Unfortunately, his kidney function later deteriorated and he urgently needed a kidney transplant. Elaine made an appeal video which she described as “the most difficult thing I have ever done.”
A link to her appeal was included in the Whipps Cross newsletter, and shared on Twitter and Facebook. Celebrities including the popular comedian, Matt Lucas, picked it up on Twitter and shared the appeal, gaining further traction. There were lots of positive responses, with people coming forward to get tested to see if they were a match for Jeff.
Following the appeal, Elaine and her family received the good news that a donor had been found for Jeff, however, the couple recently found out that the donor is no longer viable to donate their kidney. So Elaine and her husband are sadly back to the beginning and in the process of adding Jeff to the transplant list to receive a deceased kidney.
As he waits for a transplant, Jeff is currently on dialysis for four hours every three days at a satellite of the Royal Free.
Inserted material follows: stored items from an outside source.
(** The fade of one cell: what [updateCell] does to [fadeT] and [fadeDir]
    of a cell whose fade is active. *)
Lemma updateCell_fade (prefs : Prefs) (now dt : Q) (cell : Cell.t) (rng : Rng) :
  (0 < fst (fadeDurationRangeSec prefs) <= snd (fadeDurationRangeSec prefs))%Q ->
  (0 <= dt)%Q ->
  (0 <= Cell.fadeT cell <= 1)%Q ->
  Cell.fadeDir cell <> 0 ->
  let cell' := fst (updateCell prefs now dt cell rng) in
  (0 <= Cell.fadeT cell' <= 1)%Q /\
  (Cell.fadeDir cell < 0 ->
     (Cell.fadeT cell' <= Cell.fadeT cell)%Q /\
     ((Cell.fadeT cell' == 0)%Q -> Cell.fadeDir cell' = 1) /\
     (~ (Cell.fadeT cell' == 0)%Q -> Cell.fadeDir cell' = Cell.fadeDir cell)) /\
  (0 < Cell.fadeDir cell ->
     (Cell.fadeT cell <= Cell.fadeT cell')%Q /\
     ((Cell.fadeT cell' == 1)%Q -> Cell.fadeDir cell' = 0) /\
     (~ (Cell.fadeT cell' == 1)%Q -> Cell.fadeDir cell' = Cell.fadeDir cell)).
Proof.
  intros Hab Hdt HT Hdir. unfold updateCell.
  destruct (fadeDurationRangeSec prefs) as [a b]. cbn [fst snd] in Hab.
  destruct (Z.eqb_spec (Cell.fadeDir cell) 0) as [| _]; [done |]. cbn [negb].
  pose proof (randBetween_range rng a b (proj2 Hab)) as Hd.
  destruct (randBetween rng a b) as [d rng1]. cbn [fst] in Hd.
  assert (Hrate : (0 <= 1 / d * dt)%Q) by (apply rate_nonneg; lra).
  set (ft := clamp _ 0 1).
  pose proof (clamp_range (Cell.fadeT cell + inject_Z (Cell.fadeDir cell) * (1 / d) * dt)) as Hft.
  fold ft in Hft.
  assert (Hdown : Cell.fadeDir cell < 0 -> (ft <= Cell.fadeT cell)%Q).
  { intros Hneg. apply clamp_down; [lra |].
    assert (inject_Z (Cell.fadeDir cell) <= 0)%Q
      by (change 0%Q with (inject_Z 0); rewrite <- Zle_Qle; lia).
    set (k := inject_Z (Cell.fadeDir cell)) in *.
    assert (Hprod : (0 <= - k * (1 / d * dt))%Q) by (apply Qmult_le_0_compat; lra).
    assert (Heq : (k * (1 / d) * dt == - (- k * (1 / d * dt)))%Q) by ring.
    rewrite Heq. lra. }
  assert (Hup : 0 < Cell.fadeDir cell -> (Cell.fadeT cell <= ft)%Q).
  { intros Hpos. apply clamp_up; [lra |].
    assert (0 <= inject_Z (Cell.fadeDir cell))%Q
      by (change 0%Q with (inject_Z 0); rewrite <- Zle_Qle; lia).
    rewrite <- Qmult_assoc. by apply Qmult_le_0_compat. }
  cbn [Cell.fadeT Cell.set_fadeT].
  destruct (Qeq_bool ft 0) eqn:E0; cbn [andb].
  - apply Qeq_bool_iff in E0.
    destruct (Z.ltb_spec (Cell.fadeDir cell) 0) as [Hneg | Hnn].
    + destruct (match Cell._nextChar _ with Some ch => _ | None => _ end) as [ch rng2].
      cbn. split; [done |]. split; [| lia].
      intros _. split; [by apply Hdown |]. split; [done | by intros []].
    + assert (E1 : Qeq_bool ft 1 = false).
      { apply not_true_is_false. intros E1. apply Qeq_bool_iff in E1. rewrite E0 in E1. done. }
      rewrite E1. cbn. split; [done |]. split; [lia |].
      intros Hpos. split; [by apply Hup |]. split; [| done].
      intros E1'. rewrite E0 in E1'. done.
  - assert (Hn0 : ~ (ft == 0)%Q) by (intros E; apply Qeq_bool_iff in E; congruence).
    destruct (Qeq_bool ft 1) eqn:E1; cbn [andb].
    + apply Qeq_bool_iff in E1.
      destruct (Z.gtb_spec (Cell.fadeDir cell) 0) as [Hpos | Hnp].
      * destruct (randBetween rng1 a b) as [d2 rng2]. cbn.
        split; [done |]. split; [lia |].
        intros _. split; [by apply Hup |]. split; [done | by intros []].
      * cbn. split; [done |]. split; [| lia].
        intros Hneg. split; [by apply Hdown |]. split; [by intros E | done].
    + assert (Hn1 : ~ (ft == 1)%Q) by (intros E; apply Qeq_bool_iff in E; congruence).
      cbn. split; [done |]. split.
      * intros Hneg. split; [by apply Hdown |]. split; [by intros E | done].
      * intros Hpos. split; [by apply Hup |]. split; [by intros E | done].
Qed.
(** * Hardpoint estimation and scene scaling of the ship-analysis scripts

    A shallow embedding of the geometric core of
    [scripts/analyze_model_geometry.py], [scripts/intelligent_hardpoint_finder.py],
    [scripts/simple_ship_analysis.py] and [scripts/debug_scaling.py].

    Numbers.  The scripts compute with Python floats and numpy float64
    arrays.  Coordinates are embedded as exact rationals [Q]: literals such
    as [0.2] or [142.672] stand for the decimal fractions written in the
    source, and [+], [-], [*], [/] are exact.  Rounding is not modelled
    there.  Comparisons are the boolean comparisons of [Q].  Where a
    statement turns on rounding, the scaling arithmetic is also given in
    IEEE binary64 ([Module Binary64], on the Standard Library's
    [spec_float]) and evaluated there.

    Arrays.  An [(n, 3)] vertex array is a [list Vec3]; boolean-mask
    indexing [a[mask]] is [filter], which keeps the order of the rows. *)

From Stdlib Require Import QArith Qabs Qround Lqa Lia List String Bool ZArith SpecFloat.
Import ListNotations.
Open Scope Q_scope.

(** ** Vectors and numpy reductions *)

Record Vec3 : Type := mkVec3 { vx : Q; vy : Q; vz : Q }.

(** Column index of the arrays: [v[0]], [v[1]], [v[2]]. *)
Inductive Axis : Type := AxisX | AxisY | AxisZ.

Definition coord (a : Axis) (v : Vec3) : Q :=
  match a with
  | AxisX => vx v
  | AxisY => vy v
  | AxisZ => vz v
  end.

Definition Qsum (l : list Q) : Q := fold_right Qplus 0 l.

(** [len(a)] as a number. *)
Definition Qlen {A : Type} (l : list A) : Q := inject_Z (Z.of_nat (List.length l)).

(** [np.mean(a)] of a one-dimensional array.  On an empty array numpy
    yields nan; the scripts guard every call by [len(a) > 0]. *)
Definition mean1 (l : list Q) : Q := Qsum l / Qlen l.

(** [np.mean(a, axis=0)] of an [(n, 3)] array: the column means. *)
Definition mean (l : list Vec3) : Vec3 :=
  mkVec3 (mean1 (map vx l)) (mean1 (map vy l)) (mean1 (map vz l)).

(** [a < b] and [a > b] on floats. *)
Definition Qltb (a b : Q) : bool := negb (Qle_bool b a).
Definition Qgtb (a b : Q) : bool := Qltb b a.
Photo top right: Elaine and her husband Jeff
In a welcomed turn of events, when Elaine’s appeal appeared in the hospital newsletter, it caught the eye of pathway coordinator, Elizabeth, who at the time was going through the various testing in preparation to donate her own kidney, reached out to Elaine and suggested the pair meet up.
Elizabeth has a history of polycystic kidneys in her family and, like Jeff, her dad was also on dialysis before sadly dying in 1991 before making it to the transplant list. She also had a sister, Ann, with the condition who was initially being treated at Whipps Cross before being transferred to the Renal Unit at The Royal London when she needed a donor.
When it was confirmed that Elizabeth was not a match for her sister, The Living Donor team at The Royal London forwarded Elizabeth and her sister to the national UK transplant team which works with ‘pooled pairs’. This involves a process where someone that needs a transplant and a non-matching partner who is happy to donate a kidney to a stranger are put into a pool to be matched with another pair that they might be able to help.
Elizabeth and her sister found a match through this scheme and on the 28 June 2019 the operations went ahead successfully.
Photo: L-R, Elizabeth (left),Elizabeth's sister (middle), Ann (right)
On how Elizabeth has supported Elaine, she says: “Liz has helped me a lot. It’s hard emotionally and it’s helpful to have someone who knows what you’re going through.”
Elizabeth adds: “Although the transplant and donation teams are simply fantastic, sometimes no one understands what you are going through better than someone who is going through the same thing.”
The two continue to stay in touch and support each other while Elaine and her husband wait for a transplant.
It’s #OrganDonationWeek and we want to raise awareness on the importance of organ donation and how to donate. From May 2020, organ donation in England changed to an opt out system.